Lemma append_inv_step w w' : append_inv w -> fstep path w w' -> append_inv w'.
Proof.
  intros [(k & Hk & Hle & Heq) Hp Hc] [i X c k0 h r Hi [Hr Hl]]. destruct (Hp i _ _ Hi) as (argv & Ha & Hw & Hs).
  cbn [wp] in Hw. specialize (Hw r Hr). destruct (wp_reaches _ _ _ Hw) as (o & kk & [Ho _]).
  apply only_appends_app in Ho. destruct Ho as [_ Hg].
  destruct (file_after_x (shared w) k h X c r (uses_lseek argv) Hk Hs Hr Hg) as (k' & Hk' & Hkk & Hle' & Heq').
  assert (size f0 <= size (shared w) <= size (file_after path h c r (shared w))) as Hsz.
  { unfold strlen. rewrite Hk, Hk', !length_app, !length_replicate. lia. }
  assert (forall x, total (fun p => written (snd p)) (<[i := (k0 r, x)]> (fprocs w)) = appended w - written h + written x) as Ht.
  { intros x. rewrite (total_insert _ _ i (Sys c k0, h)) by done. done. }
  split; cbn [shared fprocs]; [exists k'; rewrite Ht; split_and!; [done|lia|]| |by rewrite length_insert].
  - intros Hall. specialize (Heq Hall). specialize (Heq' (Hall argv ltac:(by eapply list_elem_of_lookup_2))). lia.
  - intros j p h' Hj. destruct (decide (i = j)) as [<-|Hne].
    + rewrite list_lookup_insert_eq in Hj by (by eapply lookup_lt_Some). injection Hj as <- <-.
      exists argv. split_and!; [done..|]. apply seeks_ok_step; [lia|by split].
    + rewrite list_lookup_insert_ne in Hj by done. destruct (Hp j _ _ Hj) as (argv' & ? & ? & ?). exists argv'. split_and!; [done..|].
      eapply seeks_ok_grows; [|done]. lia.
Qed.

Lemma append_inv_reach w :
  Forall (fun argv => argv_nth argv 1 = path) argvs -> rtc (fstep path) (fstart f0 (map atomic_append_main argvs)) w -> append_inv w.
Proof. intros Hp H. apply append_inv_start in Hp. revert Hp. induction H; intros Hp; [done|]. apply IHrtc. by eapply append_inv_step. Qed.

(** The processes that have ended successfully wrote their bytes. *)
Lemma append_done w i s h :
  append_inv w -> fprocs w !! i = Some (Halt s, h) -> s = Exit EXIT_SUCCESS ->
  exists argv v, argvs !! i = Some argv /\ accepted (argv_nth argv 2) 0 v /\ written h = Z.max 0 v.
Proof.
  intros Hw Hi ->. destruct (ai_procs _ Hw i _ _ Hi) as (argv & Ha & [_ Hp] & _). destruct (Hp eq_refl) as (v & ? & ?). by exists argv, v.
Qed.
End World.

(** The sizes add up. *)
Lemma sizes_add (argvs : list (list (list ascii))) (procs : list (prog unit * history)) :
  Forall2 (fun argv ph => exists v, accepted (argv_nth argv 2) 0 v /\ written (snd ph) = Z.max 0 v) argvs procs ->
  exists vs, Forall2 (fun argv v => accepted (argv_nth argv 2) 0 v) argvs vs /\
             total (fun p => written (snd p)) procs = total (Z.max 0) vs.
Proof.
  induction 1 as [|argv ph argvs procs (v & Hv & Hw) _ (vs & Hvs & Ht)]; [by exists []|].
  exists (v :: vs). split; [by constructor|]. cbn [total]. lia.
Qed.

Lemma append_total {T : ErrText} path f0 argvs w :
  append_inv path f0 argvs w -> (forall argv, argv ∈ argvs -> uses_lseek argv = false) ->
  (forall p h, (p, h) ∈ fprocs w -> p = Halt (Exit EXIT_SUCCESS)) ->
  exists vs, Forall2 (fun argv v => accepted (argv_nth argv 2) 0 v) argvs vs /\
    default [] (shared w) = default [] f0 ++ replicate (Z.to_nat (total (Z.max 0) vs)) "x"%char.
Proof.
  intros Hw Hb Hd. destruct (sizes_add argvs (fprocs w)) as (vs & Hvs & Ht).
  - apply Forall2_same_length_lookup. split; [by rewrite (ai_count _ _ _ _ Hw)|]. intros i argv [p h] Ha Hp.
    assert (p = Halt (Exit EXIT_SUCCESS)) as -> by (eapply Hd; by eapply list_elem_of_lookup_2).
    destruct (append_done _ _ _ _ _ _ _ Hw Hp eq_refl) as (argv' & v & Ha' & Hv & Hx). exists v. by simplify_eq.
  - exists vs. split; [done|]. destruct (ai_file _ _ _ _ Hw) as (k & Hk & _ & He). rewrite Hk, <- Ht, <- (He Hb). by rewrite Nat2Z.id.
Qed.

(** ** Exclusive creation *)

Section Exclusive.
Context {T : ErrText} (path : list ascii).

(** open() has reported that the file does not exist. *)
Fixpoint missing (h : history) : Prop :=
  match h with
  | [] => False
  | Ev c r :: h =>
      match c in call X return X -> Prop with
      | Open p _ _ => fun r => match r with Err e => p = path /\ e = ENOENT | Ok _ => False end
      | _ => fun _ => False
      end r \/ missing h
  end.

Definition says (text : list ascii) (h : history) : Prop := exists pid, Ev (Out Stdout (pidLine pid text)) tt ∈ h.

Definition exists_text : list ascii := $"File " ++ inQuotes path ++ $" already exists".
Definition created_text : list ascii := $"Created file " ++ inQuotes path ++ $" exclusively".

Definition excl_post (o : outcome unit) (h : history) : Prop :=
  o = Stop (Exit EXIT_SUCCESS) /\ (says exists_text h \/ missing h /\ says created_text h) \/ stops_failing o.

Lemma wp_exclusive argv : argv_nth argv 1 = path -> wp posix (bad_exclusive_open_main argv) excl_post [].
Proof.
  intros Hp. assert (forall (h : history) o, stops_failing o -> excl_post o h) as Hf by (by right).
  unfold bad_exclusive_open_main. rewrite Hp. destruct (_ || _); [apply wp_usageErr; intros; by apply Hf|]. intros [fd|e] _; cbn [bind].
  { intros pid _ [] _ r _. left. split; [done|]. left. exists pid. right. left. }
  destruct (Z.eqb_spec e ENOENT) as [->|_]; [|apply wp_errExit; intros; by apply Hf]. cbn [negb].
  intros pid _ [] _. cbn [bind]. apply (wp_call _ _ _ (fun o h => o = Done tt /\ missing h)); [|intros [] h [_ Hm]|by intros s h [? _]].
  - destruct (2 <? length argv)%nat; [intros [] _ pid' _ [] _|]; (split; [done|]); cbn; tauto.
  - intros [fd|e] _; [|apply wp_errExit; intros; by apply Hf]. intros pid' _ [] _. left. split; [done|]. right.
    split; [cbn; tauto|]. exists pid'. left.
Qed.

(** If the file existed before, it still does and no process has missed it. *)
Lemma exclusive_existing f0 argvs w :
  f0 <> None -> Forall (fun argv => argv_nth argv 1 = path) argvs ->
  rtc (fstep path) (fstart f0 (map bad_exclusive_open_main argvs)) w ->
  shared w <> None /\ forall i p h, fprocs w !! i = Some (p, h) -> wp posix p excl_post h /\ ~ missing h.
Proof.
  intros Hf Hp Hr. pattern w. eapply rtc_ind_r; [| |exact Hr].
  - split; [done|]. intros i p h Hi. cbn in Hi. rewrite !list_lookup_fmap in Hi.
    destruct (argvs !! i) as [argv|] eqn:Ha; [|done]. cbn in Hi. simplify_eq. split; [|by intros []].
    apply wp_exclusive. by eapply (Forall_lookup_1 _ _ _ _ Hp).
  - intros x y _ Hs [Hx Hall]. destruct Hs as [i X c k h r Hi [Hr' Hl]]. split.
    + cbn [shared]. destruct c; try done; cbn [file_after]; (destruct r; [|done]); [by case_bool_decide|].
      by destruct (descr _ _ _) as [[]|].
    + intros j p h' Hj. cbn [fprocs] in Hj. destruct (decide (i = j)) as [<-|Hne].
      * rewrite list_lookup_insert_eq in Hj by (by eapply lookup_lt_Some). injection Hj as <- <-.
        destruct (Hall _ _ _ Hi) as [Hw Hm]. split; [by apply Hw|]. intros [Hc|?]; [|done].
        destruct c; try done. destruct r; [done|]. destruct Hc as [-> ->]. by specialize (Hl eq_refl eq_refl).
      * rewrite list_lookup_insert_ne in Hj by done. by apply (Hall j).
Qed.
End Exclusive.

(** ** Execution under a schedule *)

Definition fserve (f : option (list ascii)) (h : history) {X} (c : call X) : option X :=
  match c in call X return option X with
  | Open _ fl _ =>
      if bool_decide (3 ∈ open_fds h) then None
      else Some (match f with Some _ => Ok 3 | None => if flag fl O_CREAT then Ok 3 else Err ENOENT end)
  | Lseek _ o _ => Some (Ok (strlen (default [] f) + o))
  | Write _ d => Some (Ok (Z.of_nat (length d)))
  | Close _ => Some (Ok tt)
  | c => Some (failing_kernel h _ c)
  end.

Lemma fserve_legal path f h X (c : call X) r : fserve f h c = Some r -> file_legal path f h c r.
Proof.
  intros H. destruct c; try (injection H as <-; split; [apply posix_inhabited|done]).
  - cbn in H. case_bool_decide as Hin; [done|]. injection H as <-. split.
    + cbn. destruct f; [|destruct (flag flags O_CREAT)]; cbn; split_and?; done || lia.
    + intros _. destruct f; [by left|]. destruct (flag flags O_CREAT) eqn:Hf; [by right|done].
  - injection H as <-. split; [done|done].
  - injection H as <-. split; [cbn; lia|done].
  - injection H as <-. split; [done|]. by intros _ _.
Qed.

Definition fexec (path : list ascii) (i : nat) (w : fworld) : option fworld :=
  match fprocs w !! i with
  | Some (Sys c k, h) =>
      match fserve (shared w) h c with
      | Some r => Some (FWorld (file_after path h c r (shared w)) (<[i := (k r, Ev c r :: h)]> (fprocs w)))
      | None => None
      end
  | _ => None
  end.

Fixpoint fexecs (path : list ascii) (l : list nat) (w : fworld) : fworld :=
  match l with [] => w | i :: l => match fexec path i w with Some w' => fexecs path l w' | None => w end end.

* * * * * * *

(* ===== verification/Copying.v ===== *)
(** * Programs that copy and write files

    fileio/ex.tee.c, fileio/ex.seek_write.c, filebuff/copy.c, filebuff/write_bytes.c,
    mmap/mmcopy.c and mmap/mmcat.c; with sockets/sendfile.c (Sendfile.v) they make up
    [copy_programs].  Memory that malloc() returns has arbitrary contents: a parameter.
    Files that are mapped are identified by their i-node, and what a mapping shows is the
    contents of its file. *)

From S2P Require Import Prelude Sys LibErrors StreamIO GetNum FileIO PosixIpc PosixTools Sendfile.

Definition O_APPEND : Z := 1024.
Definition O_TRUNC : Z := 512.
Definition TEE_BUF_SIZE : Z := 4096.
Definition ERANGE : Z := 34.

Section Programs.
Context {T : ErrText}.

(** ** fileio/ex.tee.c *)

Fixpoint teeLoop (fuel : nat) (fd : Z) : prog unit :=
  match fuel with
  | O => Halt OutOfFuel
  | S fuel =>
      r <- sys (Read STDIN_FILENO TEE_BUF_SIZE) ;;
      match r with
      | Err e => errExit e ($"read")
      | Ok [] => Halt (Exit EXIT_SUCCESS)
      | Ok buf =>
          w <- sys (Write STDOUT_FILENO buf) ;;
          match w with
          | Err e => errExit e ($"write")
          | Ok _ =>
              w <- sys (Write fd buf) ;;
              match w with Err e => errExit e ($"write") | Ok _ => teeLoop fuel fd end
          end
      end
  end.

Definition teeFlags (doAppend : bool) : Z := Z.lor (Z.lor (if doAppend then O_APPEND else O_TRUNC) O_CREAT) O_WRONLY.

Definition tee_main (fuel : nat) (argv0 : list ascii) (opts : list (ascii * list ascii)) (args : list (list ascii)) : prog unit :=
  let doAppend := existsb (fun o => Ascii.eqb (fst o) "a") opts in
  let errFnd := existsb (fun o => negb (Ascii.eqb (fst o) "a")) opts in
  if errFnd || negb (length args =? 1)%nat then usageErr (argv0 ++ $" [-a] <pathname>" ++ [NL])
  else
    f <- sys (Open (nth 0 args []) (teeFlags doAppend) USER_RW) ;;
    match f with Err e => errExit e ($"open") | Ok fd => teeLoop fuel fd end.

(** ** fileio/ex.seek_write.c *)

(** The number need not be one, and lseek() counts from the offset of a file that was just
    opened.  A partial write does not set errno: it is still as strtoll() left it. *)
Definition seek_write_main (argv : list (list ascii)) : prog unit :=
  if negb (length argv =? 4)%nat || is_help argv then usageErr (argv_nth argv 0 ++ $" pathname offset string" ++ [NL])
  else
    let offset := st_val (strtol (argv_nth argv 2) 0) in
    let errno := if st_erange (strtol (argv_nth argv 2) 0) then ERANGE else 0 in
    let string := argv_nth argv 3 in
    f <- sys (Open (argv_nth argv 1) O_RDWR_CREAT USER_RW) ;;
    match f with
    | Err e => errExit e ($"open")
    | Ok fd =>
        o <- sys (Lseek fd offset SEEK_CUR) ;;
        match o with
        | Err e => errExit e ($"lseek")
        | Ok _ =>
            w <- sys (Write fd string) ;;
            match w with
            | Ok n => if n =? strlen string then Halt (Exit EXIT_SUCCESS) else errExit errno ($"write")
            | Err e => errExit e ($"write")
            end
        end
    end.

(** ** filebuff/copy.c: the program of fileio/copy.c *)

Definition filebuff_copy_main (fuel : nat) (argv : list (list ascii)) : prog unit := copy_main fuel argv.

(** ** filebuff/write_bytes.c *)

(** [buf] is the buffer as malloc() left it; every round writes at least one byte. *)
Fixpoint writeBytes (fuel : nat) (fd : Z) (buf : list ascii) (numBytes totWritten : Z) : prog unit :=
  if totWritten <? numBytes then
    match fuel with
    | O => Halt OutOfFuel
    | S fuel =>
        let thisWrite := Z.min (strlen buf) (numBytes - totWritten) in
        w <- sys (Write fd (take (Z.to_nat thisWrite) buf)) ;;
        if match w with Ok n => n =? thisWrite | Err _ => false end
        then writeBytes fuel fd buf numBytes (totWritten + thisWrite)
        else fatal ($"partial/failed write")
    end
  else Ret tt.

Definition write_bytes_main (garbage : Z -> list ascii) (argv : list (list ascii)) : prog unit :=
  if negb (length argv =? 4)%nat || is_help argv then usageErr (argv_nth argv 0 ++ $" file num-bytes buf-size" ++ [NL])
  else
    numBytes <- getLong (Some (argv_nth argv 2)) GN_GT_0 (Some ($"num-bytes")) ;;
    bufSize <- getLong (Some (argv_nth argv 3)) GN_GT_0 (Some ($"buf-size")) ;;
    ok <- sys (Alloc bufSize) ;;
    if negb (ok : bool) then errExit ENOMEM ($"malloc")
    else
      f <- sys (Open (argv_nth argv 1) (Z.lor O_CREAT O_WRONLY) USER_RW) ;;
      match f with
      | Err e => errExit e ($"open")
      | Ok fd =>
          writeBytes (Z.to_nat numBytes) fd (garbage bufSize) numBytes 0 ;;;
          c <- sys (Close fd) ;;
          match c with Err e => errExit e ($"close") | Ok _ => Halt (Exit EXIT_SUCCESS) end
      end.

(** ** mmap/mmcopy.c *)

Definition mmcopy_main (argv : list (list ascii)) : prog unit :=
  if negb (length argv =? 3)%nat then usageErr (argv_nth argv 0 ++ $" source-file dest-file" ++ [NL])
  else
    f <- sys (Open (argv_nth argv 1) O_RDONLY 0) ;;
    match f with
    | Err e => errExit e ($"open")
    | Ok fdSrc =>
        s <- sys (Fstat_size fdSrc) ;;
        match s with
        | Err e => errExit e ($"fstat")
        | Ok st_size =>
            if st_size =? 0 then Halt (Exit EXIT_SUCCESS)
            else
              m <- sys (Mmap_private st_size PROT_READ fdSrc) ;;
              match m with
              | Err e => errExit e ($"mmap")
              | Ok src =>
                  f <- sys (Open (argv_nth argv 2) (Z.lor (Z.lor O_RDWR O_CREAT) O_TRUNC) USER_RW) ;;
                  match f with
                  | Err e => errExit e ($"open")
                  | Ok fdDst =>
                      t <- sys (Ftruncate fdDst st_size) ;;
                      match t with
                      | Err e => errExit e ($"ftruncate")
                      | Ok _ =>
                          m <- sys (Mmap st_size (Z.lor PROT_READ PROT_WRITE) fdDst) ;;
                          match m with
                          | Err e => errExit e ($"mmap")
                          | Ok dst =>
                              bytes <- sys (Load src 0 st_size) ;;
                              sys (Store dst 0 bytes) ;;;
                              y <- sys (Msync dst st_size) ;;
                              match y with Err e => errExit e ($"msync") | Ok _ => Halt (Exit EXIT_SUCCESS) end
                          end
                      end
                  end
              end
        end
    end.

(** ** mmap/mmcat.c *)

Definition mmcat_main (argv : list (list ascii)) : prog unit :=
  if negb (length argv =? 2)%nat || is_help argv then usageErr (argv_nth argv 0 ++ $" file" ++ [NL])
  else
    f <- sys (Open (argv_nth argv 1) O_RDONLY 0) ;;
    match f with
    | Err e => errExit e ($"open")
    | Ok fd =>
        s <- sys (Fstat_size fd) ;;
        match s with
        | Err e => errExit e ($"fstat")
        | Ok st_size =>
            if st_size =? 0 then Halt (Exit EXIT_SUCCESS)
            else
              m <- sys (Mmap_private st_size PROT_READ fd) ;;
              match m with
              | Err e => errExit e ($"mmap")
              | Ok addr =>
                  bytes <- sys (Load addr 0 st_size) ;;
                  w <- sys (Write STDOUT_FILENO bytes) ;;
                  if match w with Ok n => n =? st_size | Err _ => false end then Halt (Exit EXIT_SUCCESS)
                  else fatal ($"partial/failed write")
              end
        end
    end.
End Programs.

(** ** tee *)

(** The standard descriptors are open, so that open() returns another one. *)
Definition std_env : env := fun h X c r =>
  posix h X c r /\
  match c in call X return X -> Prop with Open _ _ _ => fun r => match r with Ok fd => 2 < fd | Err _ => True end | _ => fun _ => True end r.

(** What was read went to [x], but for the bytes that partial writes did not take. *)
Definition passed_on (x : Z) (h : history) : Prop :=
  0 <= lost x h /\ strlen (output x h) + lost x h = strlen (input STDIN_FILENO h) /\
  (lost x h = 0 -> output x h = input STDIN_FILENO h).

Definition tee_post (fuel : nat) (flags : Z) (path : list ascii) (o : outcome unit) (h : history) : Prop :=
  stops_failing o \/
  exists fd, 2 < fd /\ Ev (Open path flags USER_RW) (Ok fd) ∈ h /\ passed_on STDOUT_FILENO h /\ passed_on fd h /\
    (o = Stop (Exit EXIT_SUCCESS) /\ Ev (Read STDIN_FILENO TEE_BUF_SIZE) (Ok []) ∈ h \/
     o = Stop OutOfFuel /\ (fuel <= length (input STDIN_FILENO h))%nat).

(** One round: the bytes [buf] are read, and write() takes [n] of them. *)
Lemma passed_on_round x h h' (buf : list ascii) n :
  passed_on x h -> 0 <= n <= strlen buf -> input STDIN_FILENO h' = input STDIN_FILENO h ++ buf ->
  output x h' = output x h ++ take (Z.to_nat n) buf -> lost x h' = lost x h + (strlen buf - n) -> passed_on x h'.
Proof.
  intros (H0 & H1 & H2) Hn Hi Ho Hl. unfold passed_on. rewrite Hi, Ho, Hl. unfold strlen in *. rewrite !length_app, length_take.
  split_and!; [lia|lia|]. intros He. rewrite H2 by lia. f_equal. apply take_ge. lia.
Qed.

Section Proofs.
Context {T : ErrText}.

* * * * * * *

Working from the material above, retype exactly the lines from the one with "(** If the file" through the one with "rtc (fstep path) (fstart f0 (map bad_exclusive_open_main", both included, and only those lines.

### Task answer
(** If the file existed before, it still does and no process has missed it. *)
Lemma exclusive_existing f0 argvs w :
  f0 <> None -> Forall (fun argv => argv_nth argv 1 = path) argvs ->
  rtc (fstep path) (fstart f0 (map bad_exclusive_open_main argvs)) w ->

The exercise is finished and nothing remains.